If the Sun Salutation Has to Fit Into a Prison Cell
PALESTINE — Quiet is hard to find in prison. But in the Powledge Unit gym on Tuesday afternoon, the silence was interrupted only by the sounds of breathing, toes squishing on sticky yoga mats and the occasional moans from nine men in white uniforms as they sank deeper into pigeon pose.
“It hurts in a good way,” said Stephen Vinez, who is serving a 20-year sentence for a manslaughter conviction.
The class was the fourth that Jim Freeman, a lawyer turned yogi and the founder of Conviction Yoga, has led at the Texas Department of Criminal Justice’s Powledge Unit in East Texas. For the inmates, the weekly two-hour sessions offer a reprieve from their cells and the boredom of prison life, along with physical and mental health benefits. And the Powledge chaplain said corrections officers saw better behavior from inmates who took part in spiritual programs that teach morals and gave them a chance to exercise.
Freeman, 48, who started the volunteer yoga classes this summer, hopes to expand the program to all 109 Texas prison units.
But there are financial and administrative challenges. Freeman spends about $300 a week driving to four rural prisons from his Austin home. And the criminal justice department classifies yoga as a religious offering, he said, so at some prison units, only inmates who identify themselves as practitioners of Eastern religions like Buddhism, Taoism and Hinduism are allowed to attend.
Freeman said he was determined to bring the transformative value he had found in yoga to as many prisoners as possible.
“I just see them as men,” he said of the inmates, “and men that are starving for something.”

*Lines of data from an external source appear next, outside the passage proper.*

(** [new Panel(this, win, titlebar_win, expanded)]: the windows move into the panel. *)
Definition new_panel (content titlebar : Window.t) (expanded : bool) : M S Z :=
  p ← gets new_panel_address;
  c ← lift (MotionEventCoalescer.construct true Panel.kResizeUpdateMs);
  xids ← on_world Panel.create_input_windows;
  modify (fun s => set_windows (delete (Window.xid_ content) (delete (Window.xid_ titlebar) (windows s)))
                     (set_at p (Panel.initial content titlebar expanded indeterminate_gravity c xids self) s));;
  call (fun f sf w sw => Panel.set_up f sf w sw) p;;
  mret p.

Definition register_panel_input (p xid : Z) : M S unit :=
  m ← get id;
  CHECK (bool_decide (panel_input_xids_ m !! xid = None));;
  upd (fun m => m <| panel_input_xids_ := <[xid := p]> (panel_input_xids_ m) |>).

(** A content window was mapped; a window that names itself as its titlebar would
    be both windows of its panel, which the panel's model cannot say. *)
Definition make_panel (win : Window.t) : M S unit :=
  match Window.type_params_ win with
  | [] => mret ()
  | titlebar_xid :: others =>
      t ← gets (GetWindow titlebar_xid);
      match t with
      | None => mret ()
      | Some titlebar_win =>
          let expanded := match others with e :: _ => negb (e =? 0) | [] => false end in
          p ← new_panel win titlebar_win expanded;
          r ← look p;
          SetTitlebarWidth p (Panel.content_width r);;
          r ← look p;
          for_each (register_panel_input p) (Panel.GetInputWindows r);;
          m ← get id;
          CHECK (bool_decide (panels_ m !! Window.xid_ win = None));;
          upd (fun m => m <| panels_ := <[Window.xid_ win := p]> (panels_ m) |>);;
          CHECK (bool_decide (panels_by_titlebar_xid_ m !! Window.xid_ titlebar_win = None));;
          upd (fun m => m <| panels_by_titlebar_xid_ :=
                               <[Window.xid_ titlebar_win := p]> (panels_by_titlebar_xid_ m) |>);;
          AddPanelToContainer p PANEL_BAR PANEL_SOURCE_NEW
      end
  end.

Definition HandleWindowMap (xid : Z) : M S unit :=
  w ← the_window xid;
  if negb (is_panel_window w) then mret ()
  else
    m ← get id;
    (if negb (saw_map_request_ m) then DoInitialSetupForWindow xid else mret ());;
    if Window.type_ w =? WmIpc.WINDOW_TYPE_CHROME_PANEL_TITLEBAR then mret ()
    else w ← the_window xid; make_panel w.

(** The panel is destroyed and its windows are the window manager's again. *)
Definition delete_panel (p : Z) : M S unit :=
  call (fun f sf w sw => Panel.destroy f sf w sw (HandlePanelResize p)) p;;
  r ← look p;
  modify (fun s => set_windows (<[Panel.content_xid r := Panel.content_win_ r]>
                                  (<[Panel.titlebar_xid r := Panel.titlebar_win_ r]> (windows s)))
                     (set_heap (delete p (heap s)) s)).

Definition unregister_panel_input (xid : Z) : M S unit :=
  m ← get id;
  CHECK (bool_decide (is_Some (panel_input_xids_ m !! xid)));;
  upd (fun m => m <| panel_input_xids_ := delete xid (panel_input_xids_ m) |>).

Definition HandleWindowUnmap (xid : Z) : M S unit :=
  panel ← get (GetPanelByWindow xid);
  match panel with
  | None => mret ()
  | Some p =>
      c ← get (GetContainerForPanel p);
      (match c with Some c => RemovePanelFromContainer p c | None => mret () end);;
      m ← get id;
      (if bool_decide (dragged_panel_ m = Some p) then HandlePanelDragComplete p true else mret ());;
      r ← look p;
      (if Window.focused_ (Panel.content_win_ r) then
         taken ← panel_bar_TakeFocus;
         if taken : bool then mret () else wm_TakeFocus
       else mret ());;
      r ← look p;
      for_each unregister_panel_input (Panel.GetInputWindows r);;
      m ← get id;
      CHECK (bool_decide (is_Some (panels_by_titlebar_xid_ m !! Panel.titlebar_xid r)));;
      upd (fun m => m <| panels_by_titlebar_xid_ := delete (Panel.titlebar_xid r) (panels_by_titlebar_xid_ m) |>);;
      CHECK (bool_decide (is_Some (panels_ m !! Panel.content_xid r)));;
      upd (fun m => m <| panels_ := delete (Panel.content_xid r) (panels_ m) |>);;
      delete_panel p
  end.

Tuesday’s session was Bobby Husband’s first experience with yoga. Husband, who is serving 15 years for aggravated assault, grimaced as he moved through what Freeman called a “sun cellutation,” a version of the traditional series of poses modified for a narrow cell.

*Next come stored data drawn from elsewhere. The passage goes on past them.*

Lemma bar_of_members ps s s' :
  bar_of ps s → wm_ok (world s') → bar s' = bar s →
  (∀ q r, q ∈ panels_ (bar s) → heap s !! q = Some r → ∃ r', heap s' !! q = Some r' ∧ same_windows r r') → bar_of ps s'.
Proof.
  intros [Hwf Hps] Hok Hb Hk. split; [|by rewrite Hb]. destruct Hwf as [E1 E2 E3 E4 E5 E6 E7 E8].
  split; rewrite ?Hb; try done.
  - intros p Hp. destruct (E6 p Hp) as (r & Hr & Hup). destruct (Hk p r Hp Hr) as (r' & Hr' & Hkept).
    exists r'. split; [done|]. intros HX. apply Hkept. auto.
  - intros p q rp' rq' Hp Hq Hrp' Hrq' Hxid.
    destruct (E6 p Hp) as (rp & Hrp & _). destruct (E6 q Hq) as (rq & Hrq & _).
    destruct (Hk p rp Hp Hrp) as (? & ? & Hkp). destruct (Hk q rq Hq Hrq) as (? & ? & Hkq). simplify_eq.
    apply (E7 p q rp rq Hp Hq Hrp Hrq). destruct Hkp as ((Hp1&_)&_), Hkq as ((Hq1&_)&Hq2&_).
    unfold Panel.content_xid in *. by rewrite <-Hp1, <-Hq1, <-Hq2.
Qed.
Lemma bar_of_kept ps s s' :
  bar_of ps s → wm_ok (world s') → bar s' = bar s → heap_lives s s' → bar_of ps s'.
Proof. intros Hs Hok Hb Hl. apply (bar_of_members ps s); [done..|]. intros q r _. apply Hl. Qed.
Lemma bar_of_keep ps s s' :
  bar_of ps s → wm_ok (world s') → bar s' = bar s → keep s s' → bar_of ps s'.
Proof. intros Hs Hok Hb (_ & Hk & _). by apply (bar_of_kept ps s), heap_kept_lives. Qed.

Context {ps : list Z}.
Abbreviation safe := (framed (bar_of ps) keep).
#[local] Instance bar_holds : Holds bar rest (bar_of ps).
Proof. split; [intros s [Hwf _]; apply Hwf|intros s s' ??? (_ & Hk & _); by eapply bar_of_kept]. Qed.

Lemma at_panel p s : bar_of ps s → p ∈ ps →
  ∃ r, heap s !! p = Some r ∧ (¬ X p → Panel.composited_windows_set_up_ r = true).
Proof. intros [Hwf Hps] Hp. apply (wf_heap s Hwf). by rewrite Hps. Qed.
Lemma bar_at_hand p : p ∈ ps → at_hand (bar_of ps) p.
Proof. intros Hp s Hs. destruct (at_panel p s Hs Hp) as (r & Hr & _). by eexists. Qed.
Lemma bar_shown p : p ∈ ps → ¬ X p → shown (bar_of ps) p.
Proof. intros Hp HX s Hs. destruct (at_panel p s Hs Hp) as (r & Hr & Hup). exists r. auto. Qed.
#[local] Hint Resolve bar_at_hand bar_shown : framed.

As Husband struggled to move from downward-facing-dog to a lunging pose, Freeman offered encouragement.
“That was perfect,” he said, leading the men in applause as Husband nailed the lunging pose. “I’m excited you did that. It’s tough.”
Sweat beaded on Freeman’s bald head as he urged the inmates to connect their breath and movements and to focus on the sensations of the stretching. Freeman, whose broad frame cuts an imposing figure, has been told that he looks more like an inmate than a yoga instructor. That could be one reason the men respond so positively; at most of the units, he said, participation is growing.
Freeman, who struggled with addiction in the past, said yoga changed his life after he used it for post-surgical rehabilitation in 2011. For the first time, he said, he felt true compassion. He later came to realize that little separated him from the inmates. It could have easily been him in one of those white uniforms, he said, had a bar fight gone wrong or a drunken accident turned deadly.
“The reality is, they are just human beings like me and you,” he said.
Yoga in prison is a growing trend, and more than a dozen correctional facilities offer classes through the California-based Prison Yoga Project. Freeman started Conviction Yoga after attending a seminar hosted by James Fox, the founder of the California program.
Denise Veres, a clinical researcher and yoga instructor, is founder and executive director of the Shanthi Project, a prison yoga program in Pennsylvania. The program began more than three years ago in youth detention centers, where Veres gathered data about the boys’ responses.
“They felt calmer, less stressed, less anxious,” she said.
Freeman said he hopes that if Texas prison officials recognize those benefits, he will be able to offer more classes. He also aims to raise funds to hire more instructors and envisions offering yoga at all prisons, and even on Texas’ death row.
“I hope to be 70 years old in prison teaching yoga,” he said.